The fundamental constraint: head-of-line blocking. Requests on a single connection are processed in order. If request 1 is slow, requests 2 and 3 wait. Browsers work around this by opening 6 parallel TCP connections per origin.
HTTP/1.1 optimizations that survive to today:
- Keep-Alive (connection reuse)
- Chunked transfer encoding (stream large responses)
- Conditional requests (
If-Modified-Since,ETag) for caching
HTTP/1.1 patterns that are counterproductive with HTTP/2:
- Domain sharding (splitting assets across subdomains for more than 6 connections)

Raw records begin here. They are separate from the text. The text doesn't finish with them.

Lemma log_ok_Reset c s g k :
  log_ok c s g -> (clean g = false -> ck_number k <= mark g) -> -1 <= ck_number k < 2 ^ 63 ->
  let '(e, (c', s')) := Reset k (c, s) in
  log_ok c' s' (log_Reset (ck_number k) (bool_decide (e = None)) g).
Proof.
  intros Hg Hcl Hk. unfold Reset. fold (reset_cache k (cached c)).
  assert (match k with None => -1 | Some k0 => to_int64 (BlockNumber k0) end = ck_number k) as ->.
  { destruct k as [k|]; [|done]. simpl in *. unfold to_int64. bcase; lia. }
  assert (Hok : cache_ok rows_of slot_of (reset_cache k (cached c))).
  { intros b y. rewrite (reset_cache_at _ _ _ _ _ Hg). bcase; [apply Hg|]. intros Hy. by apply not_elem_of_nil in Hy. }
  assert (Hlow : forall s' b part, rows s' ≡ₚ filter (fun r => slot r.2 <= ck_number k) (rows s) ++ part ->
            Forall (fun r => ck_number k < slot r.2) part -> b <= Z.min (mark g) (ck_number k) ->
            rows_at s' b ≡ₚ (if b <=? ck_number k then log g b else []) /\
            flat rows_of (cached_at (reset_cache k (cached c)) b) = []).
  { intros s' b part Hr Hp Hb. destruct (lo_below _ _ _ Hg b ltac:(lia)) as [Hlo Hca].
    rewrite (reset_cache_at _ _ _ _ _ Hg). bcase; [|lia]. split; [|done].
    by rewrite (rows_at_kept _ _ _ _ _ Hr Hp) by lia. }
  assert (Habove : forall s' part gone, filter (fun r => ck_number k < slot r.2) (rows s) ≡ₚ part ++ gone ->
            rows s' ≡ₚ filter (fun r => slot r.2 <= ck_number k) (rows s) ++ part ->
            (part = [] \/ clean g = true /\ mark g <= ck_number k) -> forall b, Z.min (mark g) (ck_number k) < b ->
            rows_at s' b = [] /\ flat rows_of (cached_at (reset_cache k (cached c)) b) ≡ₚ
              if b <=? ck_number k then log g b else []).
  { intros s' part gone Hgone Hr Hpart b Hb. pose proof (deleted_rows _ _ _ _ Hgone) as [Hp Hsub].
    rewrite (reset_cache_at _ _ _ _ _ Hg). bcase.
    - destruct (clean g) eqn:Eg; [|specialize (Hcl eq_refl); lia].
      destruct (lo_above _ _ _ Hg b Eg ltac:(lia)) as [Hlo Hca]. split; [|done].
      apply Permutation_nil_r. rewrite (rows_at_kept _ _ _ _ _ Hr) by (done || lia). by rewrite Hlo.
    - split; [|done]. unfold rows_at. apply Permutation_nil_r. rewrite Hr, filter_app.
      rewrite filter_none; [simpl|intros x Hx Hs; unfold slot_of in Hs; apply list_elem_of_filter in Hx as [Hx _]; lia].
      destruct Hpart as [->|[Eg Hmk]]; [done|]. destruct (lo_above _ _ _ Hg b Eg ltac:(lia)) as [Hlo _].
      rewrite filter_none; [done|]. intros x Hx Hs. apply Hsub in Hx. unfold rows_at in Hlo.
      assert (Hin : x ∈ filter (fun r => slot_of r = b) (rows s)) by by apply list_elem_of_filter.
      rewrite Hlo in Hin. by apply not_elem_of_nil in Hin. }
  pose proof (lo_mark _ _ _ Hg) as Hm.
  destruct (DeleteData (ck_number k) s) as [[err|] s'] eqn:E.
  - apply DeleteData_failed in E as (part & gone & Hgone & Hr). pose proof (deleted_rows _ _ _ _ Hgone) as [Hp _].
    constructor; simpl; [done|lia|intros b; by apply (Hlow _ _ part)|].
    intros b [Hc1 Hc2%Z.leb_le]%andb_true_iff Hb. apply (Habove s' part gone); auto.
  - apply DeleteData_ok in E. assert (Hr : rows s' ≡ₚ filter (fun r => slot r.2 <= ck_number k) (rows s) ++ [])
      by by rewrite app_nil_r.
    constructor; simpl; [done|lia|intros b; by apply (Hlow _ _ [])|]. intros b _ Hb.
    by apply (Habove s' [] (filter (fun r => ck_number k < slot r.2) (rows s))); auto.
Qed.
End Log.
End TimeSeriesLog.
(* ===== verification/EntityValue.v ===== *)
(** * Entity field types, values and operators

    [driver/entity/schema/type_chain.go], the values of an entity's fields and their zero
    values ([buildType] of [driver/entity/persistent/box_rich_struct.go]), the numbers of
    [common/richstructhelper], and the operators of [driver/entity/persistent/operator.go].
    Decimals ([shopspring/decimal]) and the parsers of numbers are an interface. *)
From Stdlib Require Import ZArith Lia QArith Qround.
From stdpp Require Import base numbers option strings gmap list.
From S2P Require Import Prelude.
Open Scope Z_scope.

(** ** GraphQL types ([graphql-go/types]) *)

Inductive GType : Type :=
| NonNull (t : GType)
| ListOf (t : GType)
| Scalar (name : string)
| EnumType (values : list string)
| ObjectType (name : string)
| InterfaceType (name : string).

Definition TypeChain : Type := list GType.

Fixpoint BreakType (typ : GType) : TypeChain :=
  typ :: match typ with
         | NonNull t => BreakType t
         | ListOf t => BreakType t
         | _ => []
         end.

(** One layer of a chain put around a type. *)
Definition wrap_layer (layer typ : GType) : GType :=
  match layer with
  | NonNull _ => NonNull typ
  | ListOf _ => ListOf typ
  | _ => typ
  end.

(** [tc[len(tc)-1]] panics on an empty chain. *)
Definition InnerType (tc : TypeChain) : Outcome GType :=
  match last tc with Some t => Ok t | None => Panic end.

Definition OuterType (tc : TypeChain) : Outcome GType :=
  match tc with t :: _ => Ok t | [] => Panic end.

Definition Join (tc : TypeChain) : Outcome GType :=
  let! inner := InnerType tc in
  Ok (foldr wrap_layer inner (removelast tc)).

Definition InnerTypeNullable (tc : TypeChain) : bool :=
  match removelast tc with
  | [] => true
  | _ => match last (removelast tc) with Some (NonNull _) => false | _ => true end
  end.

- Concatenating JS/CSS into single files — HTTP/2 multiplexing makes this unnecessary and hurts cache granularity
HTTP/2 — Multiplexing Over TLS
HTTP/2 (2015) introduces streams — logical request/response pairs over a single TCP connection. Multiple streams are multiplexed: you can have 50 concurrent requests on one connection. Each frame is tagged with a stream ID, allowing interleaving.
HTTP/1.1: REQ1 → RESP1 → REQ2 → RESP2 (serial)

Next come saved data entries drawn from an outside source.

(* ===== verification/EntityRich.v ===== *)
(** * Rich values and field values

    The values of [service/common/protos] that a processor sends and gets, and the Go
    values of an entity's fields: [common/richstructhelper/convert.go] and [new_value.go],
    the number conversions of [common/anyutil/convert.go] as far as field values use them,
    and [driver/entity/persistent/box_rich_struct.go]. Floating-point numbers, the texts of
    decimals and the hexadecimal format are an interface. A rich value without content
    behaves like [RStruct]: no conversion takes it. *)
From Stdlib Require Import ZArith Lia QArith Ascii String.
From stdpp Require Import base numbers option strings pretty gmap list.
From S2P Require Import Prelude BlockCache RangeText EntityValue EntityHistory EntityMerge EntityTyping EntityCtrl.
#[local] Open Scope Z_scope.

(** ** [strconv] *)

Definition lower (c : ascii) : ascii :=
  let n := nat_of_ascii c in if bool_decide (65 <= n <= 90)%nat then ascii_of_nat (n + 32) else c.

(** The value of a digit in a base up to 36. *)
Definition base_digit (c : ascii) : option Z :=
  match digit_value c with
  | Some d => Some d
  | None =>
      let n := Z.of_nat (nat_of_ascii (lower c)) in
      if (97 <=? n) && (n <=? 122) then Some (n - 97 + 10) else None
  end.

(** The digits in a base, underscores skipped where [under] allows them. *)
Fixpoint base_digits (under : bool) (base n : Z) (s : text) : option Z :=
  match s with
  | [] => Some n
  | c :: t =>
      if under && Ascii.eqb c "_" then base_digits under base n t
      else match base_digit c with
           | Some d => if d <? base then base_digits under base (n * base + d) t else None
           | None => None
           end
  end.

Definition has_underscore (s : text) : bool := existsb (fun c => Ascii.eqb c "_") s.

HTTP/2: REQ1 ] (concurrent,
REQ2 ] ← multiplexed over 1 TCP one connection)
REQ3 ]
RESP2, RESP1, RESP3 (any order)
Key HTTP/2 features:
- Header compression (HPACK): HTTP headers are repetitive. HPACK uses a shared dynamic table to send diffs instead of full headers. Saves 40–80% header overhead.
- Server push: server can proactively send resources before the client asks. In practice, poorly adopted — browsers deprecated support.
- Stream prioritisation: clients hint at priority. Servers may or may not respect it.
The catch: HTTP/2 still runs over TCP. A single lost packet blocks all streams (TCP-level head-of-line blocking). On lossy networks (mobile, satellite), HTTP/2 can be slower than HTTP/1.1.
HTTP/3 — QUIC Underneath
HTTP/3 (2022 RFC) replaces TCP with QUIC — a UDP-based transport protocol built by Google, now standardised. QUIC provides the reliability of TCP but with independent stream delivery: a lost packet only blocks the stream it belongs to, not all streams.
HTTP/2: [ TCP (stream 1, 2, 3 blocked by one lost packet) ]
HTTP/3: [ QUIC stream 1 | QUIC stream 2 | QUIC stream 3 ]
(loss in stream 2 doesn't block 1 or 3)
QUIC additional benefits:
- 0-RTT connection resumption: known servers can be reconnected with 0 round-trips (data sent with first packet). HTTP/2 requires 1-RTT TCP + 1-RTT TLS = 2 RTTs minimum.
- Connection migration: QUIC connection IDs aren’t tied to IP:port tuples. Switching from Wi-Fi to cellular doesn’t break the connection.
- Built-in encryption: TLS 1.3 is mandatory in QUIC. No unencrypted QUIC.
When to Use What
| Scenario | Recommendation |
|---|---|
| API server behind load balancer | HTTP/2 (TLS) |
| CDN / edge | HTTP/3 if CDN supports it (Cloudflare, Fastly do) |
| Internal microservices | HTTP/2 via gRPC |
| Public API, browser-first | REST over HTTP/1.1 or HTTP/2 |
| Mobile-heavy traffic | HTTP/3 — connection migration + 0-RTT wins |
What to Know for Interviews
- HTTP/2 multiplexing means resource bundling is less important — but caching granularity matters more (one changed file in a bundle busts the whole bundle).
Content-Encoding: gzip/br(Brotli) compress response bodies. Brotli achieves ~20% better compression than gzip for text.Cache-Control: immutable+ content-hashed filenames is the right static asset strategy regardless of HTTP version.